(** What the events say. *)
Definition told (evs : list StreamEvent) (s : Stream W) : Prop :=
  calls_ s = omap call_of evs /\ thinking_blocks s = omap block_of evs
  /\ thinking_ s = Str.whole (omap reasoning_chunk evs)
  /\ usage_ s = default no_usage (last (omap usage_of evs)).

Lemma told_silent evs s s' : silent s s' -> told evs s -> told evs s'.
Proof. unfold silent, told. by intros (-> & -> & -> & ->). Qed.
Lemma event_facts evs e s : told evs s -> mirrored s ->
  told (evs ++ [e]) (on_event e s) /\ mirrored (on_event e s).
Proof.
  unfold told. rewrite !omap_app. intros (H1 & H2 & H3 & H4) Hm.
  destruct e as [c|info|r|b|u]; cbn [on_event omap list_omap call_of block_of reasoning_chunk usage_of];
    rewrite ?app_nil_r, ?Str.whole_snoc, ?last_snoc.
  - cbv zeta. destruct (Nat.ltb _ _); [|done].
    destruct (emit_text_facts (Str.take (safe_flush_boundary (pending s +:+ c)) (pending s +:+ c))
      (Str.drop (safe_flush_boundary (pending s +:+ c)) (pending s +:+ c)) s) as [Hs Hk].
    split; [|by apply Hk]. unfold silent in Hs. destruct Hs as (-> & -> & -> & ->). done.
  - cbn. by rewrite H1.
  - cbv zeta. match goal with |- context [flush_reasoning ?s2] =>
      pose proof (flush_facts s2) as (Hs & Ha & Hc & _) end.
    unfold silent, mirrored in *. destruct Hs as (-> & -> & -> & ->). rewrite Ha, Hc. cbn. by rewrite H3.
  - cbn. by rewrite H2.
  - done.
Qed.
Lemma stream_facts w evs :
  let s := foldl (fun s e => on_event e s) (opened w) evs in told evs s /\ mirrored s.
Proof.
  cbv zeta. induction evs as [|e evs IH] using rev_ind; [done|].
  rewrite foldl_app. destruct IH as [H1 H2]. by apply event_facts.
Qed.

(** *** A gateway that finds nothing *)

Definition clean : Prop := forall f w, (sanitize_stream_fragment f w).2 = Some f.
Definition untrimmed (l : list string) : Prop := forall d, head l = Some d -> Str.trim_start d = d.

Lemma clean_emit f s : clean -> answers (sent (stream_emit f s)) = answers (sent s) ++ [f]
  /\ content_ (stream_emit f s) = (content_ s +:+ f)%string.
Proof.
  intros H. unfold stream_emit, answers. specialize (H f (outside s)).
  destruct (sanitize_stream_fragment f (outside s)) as [w [c|]]; [|done]. cbn in H. injection H as ->.
  cbn. by rewrite omap_app.
Qed.

(** All the text is in the reply or still held back, but for the white space it
    began with. *)
Definition kept (text held : string) (s : Stream W) : Prop :=
  (exists lead, text = (lead +:+ content_ s +:+ held)%string /\ Str.blank lead)
  /\ untrimmed (answers (sent s))
  /\ (if leading_stripped s then answers (sent s) <> []
      else answers (sent s) = [] /\ content_ s = ""%string).

Lemma kept_emit_text text f rest s : clean -> kept text (f +:+ rest)%string s -> kept text rest (emit_text f rest s).
Proof.
  intros Hc ((lead & Ht & Hb) & Hu & Hs). unfold emit_text, skip_leading_whitespace.
  destruct (leading_stripped s) eqn:El; rewrite ?El in Hs.
  - destruct (String.eqb_spec f "") as [->|Hf]; [by split_and!; [exists lead|..]|].
    destruct (clean_emit f (set_pending rest true s) Hc) as [Ea Ec].
    unfold kept. rewrite Ea, Ec. unfold stream_emit. cbn [set_pending sent content_].
    destruct (sanitize_stream_fragment _ _) as [w [c|]]; cbn [show leading_stripped set_pending];
      (split_and!; [exists lead; by rewrite Ht, !Str.app_assoc_str | by destruct (answers (sent s)) |
        by destruct (answers (sent s))]).
  - destruct Hs as [Ea Ec]. destruct (Str.trim_start_spec f) as (pre & Ef & Hp & _).
    destruct (String.eqb_spec (Str.trim_start f) "") as [E|Hf].
    + split_and!; [|exact Hu | by split]. exists (lead +:+ f)%string. cbn. rewrite E, Str.app_nil_r_str in Ef.
      rewrite Ef. split; [|by apply Str.blank_app]. by rewrite Ht, Ec, Ef, !Str.app_assoc_str, !Str.app_nil_r_str.
    + destruct (clean_emit (Str.trim_start f) (set_pending rest true s) Hc) as [Ea' Ec'].
      unfold kept. rewrite Ea', Ec'. cbn [set_pending sent content_]. rewrite Ea, Ec.
      split_and!; [|cbn; intros d [= <-]; apply Str.trim_start_idem |].
      * exists (lead +:+ pre)%string. split; [|by apply Str.blank_app].
        rewrite Ht, Ec. rewrite Ef at 1. by rewrite !Str.app_assoc_str, !Str.app_nil_r_str.
      * unfold stream_emit. by destruct (sanitize_stream_fragment _ _) as [w [c|]].
Qed.

Lemma kept_same text held s s' : answers (sent s') = answers (sent s) -> content_ s' = content_ s ->
  leading_stripped s' = leading_stripped s -> kept text held s -> kept text held s'.
Proof. unfold kept. by intros -> -> ->. Qed.

Lemma kept_event text e s : clean -> kept text (pending s) s ->
  kept (text +:+ default "" (text_chunk e))%string (pending (on_event e s)) (on_event e s).
Proof.
  intros Hc H. destruct e as [c|info|r|b|u]; cbn [on_event text_chunk default]; rewrite ?Str.app_nil_r_str; try exact H.
  - assert (kept (text +:+ c)%string (pending s +:+ c)%string s) as Hp.
    { destruct H as ((lead & -> & Hb) & H). split; [|exact H]. exists lead. by rewrite !Str.app_assoc_str. }
    cbv zeta. destruct (Nat.ltb _ _); [|exact Hp].
    set (n := safe_flush_boundary _). rewrite <- (Str.take_drop_str n (pending s +:+ c)) in Hp at 1.
    pose proof (kept_emit_text _ _ _ _ Hc Hp) as Hk.
    replace (pending (emit_text _ _ s)) with (Str.drop n (pending s +:+ c)); [exact Hk|].
    unfold emit_text. destruct (skip_leading_whitespace _ _) as [[shown|] st]; [|done].
    symmetry. apply (emit_facts shown (set_pending _ st s)).
  - cbv zeta. match goal with |- context [flush_reasoning ?s2] =>
      destruct (flush_facts s2) as (_ & Ha & Hcc & Hp & Hl) end.
    rewrite Hp. by eapply kept_same.
Qed.
Lemma kept_finish text s : clean -> kept text (pending s) s -> kept text "" (finish s).
Proof.
  intros Hc H. unfold finish. cbv zeta.
  assert (kept text "" (if String.eqb (pending s) "" then s else emit_text (pending s) "" s)) as H1.
  { destruct (String.eqb_spec (pending s) "") as [E|_]; [by rewrite E in H|].
    apply kept_emit_text; [exact Hc|]. by rewrite Str.app_nil_r_str. }
  generalize dependent (if String.eqb (pending s) "" then s else emit_text (pending s) "" s). intros s1 H1.
  destruct (String.eqb _ _); [exact H1|].
  match goal with |- context [stream_emit_reasoning ?f ?s2] =>
    destruct (emit_reasoning_facts f s2) as (_ & Ha & Hcc & _ & Hl) end.
  by eapply kept_same.
Qed.
Lemma kept_stream w evs : clean ->
  let s := foldl (fun s e => on_event e s) (opened w) evs in
  kept (Str.whole (omap text_chunk evs)) (pending s) s.
Proof.
  intros Hc. cbv zeta. induction evs as [|e evs IH] using rev_ind.
  { split_and!; [by exists ""%string; split; [|apply Str.blank_nil] | by intros d | done]. }
  rewrite foldl_app, omap_app, Str.whole_app. cbn [foldl].
  replace (Str.whole (omap text_chunk [e])) with (default "" (text_chunk e)); [by apply kept_event|].
  cbn. destruct (text_chunk e); cbn; [by rewrite Str.app_nil_r_str | done].
Qed.

(** How each event cuts its buffer. *)
Definition cuts (evs : list StreamEvent) (w : W) : Prop :=
  forall before e after, evs = before ++ e :: after ->
    let s := foldl (fun s e => on_event e s) (opened w) before in
    let s' := on_event e s in
    match e with
    | EvText c => uncut (pending s +:+ c) (pending s')
    | EvReasoning t =>
        uncut (pending_reasoning s +:+ (if reasoning_part_closed s && reasoning_seen s then blank_line else "") +:+ t)
          (pending_reasoning s')
    | _ => pending s' = pending s /\ pending_reasoning s' = pending_reasoning s
    end.
Lemma cuts_hold evs w : cuts evs w.
Proof.
  intros before e after _. cbn zeta. set (s := foldl _ _ _). clearbody s. destruct e as [c|info|t|b|u]; try done.
  - assert (forall p, pending (on_event (EvText c) s) = p -> uncut (pending s +:+ c) p) as H; [|by apply H].
    intros p <-. pose proof (flush_uncut (pending s +:+ c)) as Hc. revert Hc. cbn [on_event].
    destruct (Nat.ltb_spec 0 (safe_flush_boundary (pending s +:+ c))) as [_|H0]; [by rewrite emit_text_pending|].
    replace (safe_flush_boundary (pending s +:+ c)) with 0 by lia. by rewrite drop_none.
  - match goal with |- uncut ?held _ => pose proof (flush_uncut held) as Hc; set (h := held) in * end.
    cbn [on_event]. unfold flush_reasoning. cbn [pending_reasoning set_reasoning]. fold h.
    destruct (Nat.ltb_spec 0 (safe_flush_boundary h)) as [_|H0].
    + match goal with |- context [stream_emit_reasoning ?f ?s2] => rewrite (emit_reasoning_pending f s2) end. exact Hc.
    + revert Hc. replace (safe_flush_boundary h) with 0 by lia. by rewrite drop_none.
Qed.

● EXERCISE:
The reply should hold only the lines from the beginning of the listing above through the line with "unfold told. rewrite", each one written exactly as it appears.

● ANSWER TO THIS EXERCISE:
(** What the events say. *)
Definition told (evs : list StreamEvent) (s : Stream W) : Prop :=
  calls_ s = omap call_of evs /\ thinking_blocks s = omap block_of evs
  /\ thinking_ s = Str.whole (omap reasoning_chunk evs)
  /\ usage_ s = default no_usage (last (omap usage_of evs)).

Lemma told_silent evs s s' : silent s s' -> told evs s -> told evs s'.
Proof. unfold silent, told. by intros (-> & -> & -> & ->). Qed.
Lemma event_facts evs e s : told evs s -> mirrored s ->
  told (evs ++ [e]) (on_event e s) /\ mirrored (on_event e s).
Proof.
  unfold told. rewrite !omap_app. intros (H1 & H2 & H3 & H4) Hm.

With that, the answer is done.